What this task involves: Which lines in the records below contain the word "start"? Copy each one out.
(Given data)
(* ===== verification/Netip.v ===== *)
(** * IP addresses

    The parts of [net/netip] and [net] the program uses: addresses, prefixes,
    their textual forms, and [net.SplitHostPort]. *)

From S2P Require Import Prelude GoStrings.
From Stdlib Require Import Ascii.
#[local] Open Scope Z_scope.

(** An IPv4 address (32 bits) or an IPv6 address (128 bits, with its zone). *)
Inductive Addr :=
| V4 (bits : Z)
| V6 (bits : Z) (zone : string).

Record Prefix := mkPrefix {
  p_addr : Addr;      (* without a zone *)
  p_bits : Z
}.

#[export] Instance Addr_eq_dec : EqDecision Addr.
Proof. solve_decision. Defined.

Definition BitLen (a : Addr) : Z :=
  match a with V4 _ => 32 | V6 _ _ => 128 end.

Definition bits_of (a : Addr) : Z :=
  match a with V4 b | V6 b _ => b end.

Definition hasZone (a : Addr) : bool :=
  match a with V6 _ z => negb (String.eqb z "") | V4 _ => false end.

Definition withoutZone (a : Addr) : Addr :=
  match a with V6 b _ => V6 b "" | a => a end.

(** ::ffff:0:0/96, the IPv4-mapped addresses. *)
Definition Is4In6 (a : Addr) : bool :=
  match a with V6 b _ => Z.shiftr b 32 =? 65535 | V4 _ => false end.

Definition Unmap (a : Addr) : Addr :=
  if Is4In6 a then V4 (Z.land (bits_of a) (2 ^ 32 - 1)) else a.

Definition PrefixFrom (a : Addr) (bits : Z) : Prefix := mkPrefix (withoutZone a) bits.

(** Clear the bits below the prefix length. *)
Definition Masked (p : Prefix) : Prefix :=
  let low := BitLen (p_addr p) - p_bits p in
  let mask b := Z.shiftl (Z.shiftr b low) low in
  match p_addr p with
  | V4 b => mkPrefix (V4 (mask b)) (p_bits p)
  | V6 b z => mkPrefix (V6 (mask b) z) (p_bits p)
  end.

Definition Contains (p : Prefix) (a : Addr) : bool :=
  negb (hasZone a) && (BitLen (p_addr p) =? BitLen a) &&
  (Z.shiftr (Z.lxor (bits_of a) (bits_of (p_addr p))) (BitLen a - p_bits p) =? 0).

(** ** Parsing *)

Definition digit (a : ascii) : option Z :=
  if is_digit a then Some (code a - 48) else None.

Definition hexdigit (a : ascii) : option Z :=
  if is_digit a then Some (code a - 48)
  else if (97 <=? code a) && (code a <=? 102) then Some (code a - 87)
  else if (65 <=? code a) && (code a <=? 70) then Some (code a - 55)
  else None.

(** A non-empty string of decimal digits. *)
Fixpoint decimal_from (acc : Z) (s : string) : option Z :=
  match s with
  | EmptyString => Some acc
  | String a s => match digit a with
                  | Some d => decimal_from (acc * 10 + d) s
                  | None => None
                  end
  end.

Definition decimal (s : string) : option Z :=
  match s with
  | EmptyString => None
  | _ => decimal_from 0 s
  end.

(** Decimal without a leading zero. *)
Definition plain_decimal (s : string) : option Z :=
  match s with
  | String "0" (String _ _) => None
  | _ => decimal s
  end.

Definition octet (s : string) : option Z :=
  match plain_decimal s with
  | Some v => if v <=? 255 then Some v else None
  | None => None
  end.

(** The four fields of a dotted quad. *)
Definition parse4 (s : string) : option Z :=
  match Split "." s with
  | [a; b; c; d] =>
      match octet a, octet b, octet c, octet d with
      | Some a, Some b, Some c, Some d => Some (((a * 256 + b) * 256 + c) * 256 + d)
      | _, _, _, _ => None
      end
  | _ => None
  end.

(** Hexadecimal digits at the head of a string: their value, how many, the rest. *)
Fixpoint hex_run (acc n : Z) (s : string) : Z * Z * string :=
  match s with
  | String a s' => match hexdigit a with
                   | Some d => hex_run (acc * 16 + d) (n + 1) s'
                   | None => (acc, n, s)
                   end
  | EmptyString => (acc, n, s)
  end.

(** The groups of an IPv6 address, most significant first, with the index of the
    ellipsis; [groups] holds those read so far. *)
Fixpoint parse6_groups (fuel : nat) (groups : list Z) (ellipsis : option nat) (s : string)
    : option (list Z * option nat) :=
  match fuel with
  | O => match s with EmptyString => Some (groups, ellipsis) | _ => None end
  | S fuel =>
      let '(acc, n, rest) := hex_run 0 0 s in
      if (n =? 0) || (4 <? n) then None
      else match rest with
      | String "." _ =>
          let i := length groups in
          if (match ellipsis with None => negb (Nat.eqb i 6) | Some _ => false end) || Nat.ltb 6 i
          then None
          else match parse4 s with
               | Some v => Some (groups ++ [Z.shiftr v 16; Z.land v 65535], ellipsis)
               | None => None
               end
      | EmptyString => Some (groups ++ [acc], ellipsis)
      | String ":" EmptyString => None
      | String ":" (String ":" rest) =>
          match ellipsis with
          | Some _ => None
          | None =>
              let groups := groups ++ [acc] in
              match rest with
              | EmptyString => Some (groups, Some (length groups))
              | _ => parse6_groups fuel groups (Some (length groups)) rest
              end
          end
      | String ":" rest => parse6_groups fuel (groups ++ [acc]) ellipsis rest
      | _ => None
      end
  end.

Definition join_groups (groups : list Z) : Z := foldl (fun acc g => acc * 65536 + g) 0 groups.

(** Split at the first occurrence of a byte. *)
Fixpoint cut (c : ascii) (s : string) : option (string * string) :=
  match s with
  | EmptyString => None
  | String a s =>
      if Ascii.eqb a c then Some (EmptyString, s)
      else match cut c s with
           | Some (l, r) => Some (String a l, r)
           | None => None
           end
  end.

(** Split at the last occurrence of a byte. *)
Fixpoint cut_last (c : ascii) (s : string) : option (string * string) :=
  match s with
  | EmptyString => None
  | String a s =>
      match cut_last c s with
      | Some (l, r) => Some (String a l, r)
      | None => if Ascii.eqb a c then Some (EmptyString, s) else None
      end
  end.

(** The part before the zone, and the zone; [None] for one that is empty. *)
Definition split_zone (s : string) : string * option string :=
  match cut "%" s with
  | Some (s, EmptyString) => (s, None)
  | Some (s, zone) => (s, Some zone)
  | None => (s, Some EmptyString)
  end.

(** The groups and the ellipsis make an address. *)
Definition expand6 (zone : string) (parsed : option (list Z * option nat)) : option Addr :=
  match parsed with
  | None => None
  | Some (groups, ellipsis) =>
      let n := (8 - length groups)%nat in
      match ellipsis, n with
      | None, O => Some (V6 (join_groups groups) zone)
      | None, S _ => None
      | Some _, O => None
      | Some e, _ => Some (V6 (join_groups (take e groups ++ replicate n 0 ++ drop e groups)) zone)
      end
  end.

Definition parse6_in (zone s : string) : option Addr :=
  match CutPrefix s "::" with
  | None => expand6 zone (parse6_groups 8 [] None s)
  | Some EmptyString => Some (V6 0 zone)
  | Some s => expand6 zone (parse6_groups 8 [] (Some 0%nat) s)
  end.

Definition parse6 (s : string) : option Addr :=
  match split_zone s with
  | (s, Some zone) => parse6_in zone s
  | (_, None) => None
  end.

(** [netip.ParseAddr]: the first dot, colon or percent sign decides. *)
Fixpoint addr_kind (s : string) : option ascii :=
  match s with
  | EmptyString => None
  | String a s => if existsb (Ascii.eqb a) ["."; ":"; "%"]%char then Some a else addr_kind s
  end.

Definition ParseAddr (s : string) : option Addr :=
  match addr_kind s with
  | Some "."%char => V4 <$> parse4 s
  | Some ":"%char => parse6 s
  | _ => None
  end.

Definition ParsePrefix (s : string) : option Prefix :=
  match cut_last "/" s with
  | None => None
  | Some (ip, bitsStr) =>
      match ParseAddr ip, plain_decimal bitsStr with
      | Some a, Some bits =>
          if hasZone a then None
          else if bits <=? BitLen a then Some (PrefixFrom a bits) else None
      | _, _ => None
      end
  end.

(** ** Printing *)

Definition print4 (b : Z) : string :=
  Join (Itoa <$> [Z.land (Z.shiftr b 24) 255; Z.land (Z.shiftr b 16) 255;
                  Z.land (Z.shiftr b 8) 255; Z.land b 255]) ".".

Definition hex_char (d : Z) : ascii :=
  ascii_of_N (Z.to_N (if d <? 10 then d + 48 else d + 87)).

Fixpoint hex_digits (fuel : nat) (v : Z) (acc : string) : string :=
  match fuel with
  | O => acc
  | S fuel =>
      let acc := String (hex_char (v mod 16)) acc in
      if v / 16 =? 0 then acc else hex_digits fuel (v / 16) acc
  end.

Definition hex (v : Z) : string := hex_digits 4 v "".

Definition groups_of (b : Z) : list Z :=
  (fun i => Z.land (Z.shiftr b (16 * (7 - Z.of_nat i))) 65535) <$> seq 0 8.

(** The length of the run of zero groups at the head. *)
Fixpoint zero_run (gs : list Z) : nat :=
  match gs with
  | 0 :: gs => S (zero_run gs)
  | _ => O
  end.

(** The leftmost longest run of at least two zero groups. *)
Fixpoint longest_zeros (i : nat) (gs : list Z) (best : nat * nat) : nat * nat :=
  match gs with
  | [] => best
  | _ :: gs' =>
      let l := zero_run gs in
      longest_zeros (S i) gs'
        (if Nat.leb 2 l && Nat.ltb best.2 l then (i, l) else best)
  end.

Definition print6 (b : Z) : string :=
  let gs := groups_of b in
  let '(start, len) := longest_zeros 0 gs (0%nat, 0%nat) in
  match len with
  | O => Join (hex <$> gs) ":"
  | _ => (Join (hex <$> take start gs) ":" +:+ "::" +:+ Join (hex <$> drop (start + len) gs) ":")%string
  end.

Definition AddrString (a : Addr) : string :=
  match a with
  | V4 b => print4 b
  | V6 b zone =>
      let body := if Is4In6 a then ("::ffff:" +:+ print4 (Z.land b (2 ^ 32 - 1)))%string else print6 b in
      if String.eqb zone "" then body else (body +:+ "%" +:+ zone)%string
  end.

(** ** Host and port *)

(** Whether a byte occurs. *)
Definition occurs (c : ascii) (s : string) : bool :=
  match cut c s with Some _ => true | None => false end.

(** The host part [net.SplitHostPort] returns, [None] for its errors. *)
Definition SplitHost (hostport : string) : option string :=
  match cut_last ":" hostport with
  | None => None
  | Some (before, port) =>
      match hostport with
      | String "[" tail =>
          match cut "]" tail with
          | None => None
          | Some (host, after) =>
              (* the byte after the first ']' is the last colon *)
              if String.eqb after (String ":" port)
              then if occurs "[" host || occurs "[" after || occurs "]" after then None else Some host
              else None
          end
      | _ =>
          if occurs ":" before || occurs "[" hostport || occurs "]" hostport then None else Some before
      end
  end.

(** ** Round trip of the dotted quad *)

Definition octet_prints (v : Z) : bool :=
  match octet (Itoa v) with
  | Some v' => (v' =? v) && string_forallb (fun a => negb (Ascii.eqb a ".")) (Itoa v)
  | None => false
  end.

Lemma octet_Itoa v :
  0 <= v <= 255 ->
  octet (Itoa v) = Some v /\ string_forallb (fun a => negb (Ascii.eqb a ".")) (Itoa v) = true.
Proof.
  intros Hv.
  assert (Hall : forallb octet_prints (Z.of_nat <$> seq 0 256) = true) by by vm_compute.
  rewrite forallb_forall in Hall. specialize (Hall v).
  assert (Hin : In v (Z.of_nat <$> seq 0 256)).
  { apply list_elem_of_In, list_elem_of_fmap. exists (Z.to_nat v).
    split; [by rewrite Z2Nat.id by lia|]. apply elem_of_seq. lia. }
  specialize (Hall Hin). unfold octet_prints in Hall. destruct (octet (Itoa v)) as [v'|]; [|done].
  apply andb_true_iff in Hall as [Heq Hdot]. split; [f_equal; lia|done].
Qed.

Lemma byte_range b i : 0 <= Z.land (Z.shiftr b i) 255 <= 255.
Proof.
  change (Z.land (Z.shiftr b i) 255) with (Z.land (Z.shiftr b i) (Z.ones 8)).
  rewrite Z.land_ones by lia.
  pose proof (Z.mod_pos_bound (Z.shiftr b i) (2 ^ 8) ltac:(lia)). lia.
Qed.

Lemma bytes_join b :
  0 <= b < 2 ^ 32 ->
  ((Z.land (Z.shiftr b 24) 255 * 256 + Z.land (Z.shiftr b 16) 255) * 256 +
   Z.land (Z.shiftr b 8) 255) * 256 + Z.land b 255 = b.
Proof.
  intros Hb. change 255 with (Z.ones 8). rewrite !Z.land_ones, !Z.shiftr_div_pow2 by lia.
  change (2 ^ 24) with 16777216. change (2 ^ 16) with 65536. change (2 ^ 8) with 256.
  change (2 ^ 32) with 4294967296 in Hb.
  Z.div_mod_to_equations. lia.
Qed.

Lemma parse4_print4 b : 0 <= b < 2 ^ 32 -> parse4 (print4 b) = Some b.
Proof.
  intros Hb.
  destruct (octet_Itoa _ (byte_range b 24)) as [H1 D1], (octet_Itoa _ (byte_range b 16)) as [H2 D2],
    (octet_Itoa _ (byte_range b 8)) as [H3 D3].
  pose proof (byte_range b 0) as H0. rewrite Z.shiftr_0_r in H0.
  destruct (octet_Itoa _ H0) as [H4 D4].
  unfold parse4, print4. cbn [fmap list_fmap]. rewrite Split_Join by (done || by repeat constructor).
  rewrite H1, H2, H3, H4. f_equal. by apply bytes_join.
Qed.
(End Given data)
Exercise answer:
  let '(start, len) := longest_zeros 0 gs (0%nat, 0%nat) in
  | _ => (Join (hex <$> take start gs) ":" +:+ "::" +:+ Join (hex <$> drop (start + len) gs) ":")%string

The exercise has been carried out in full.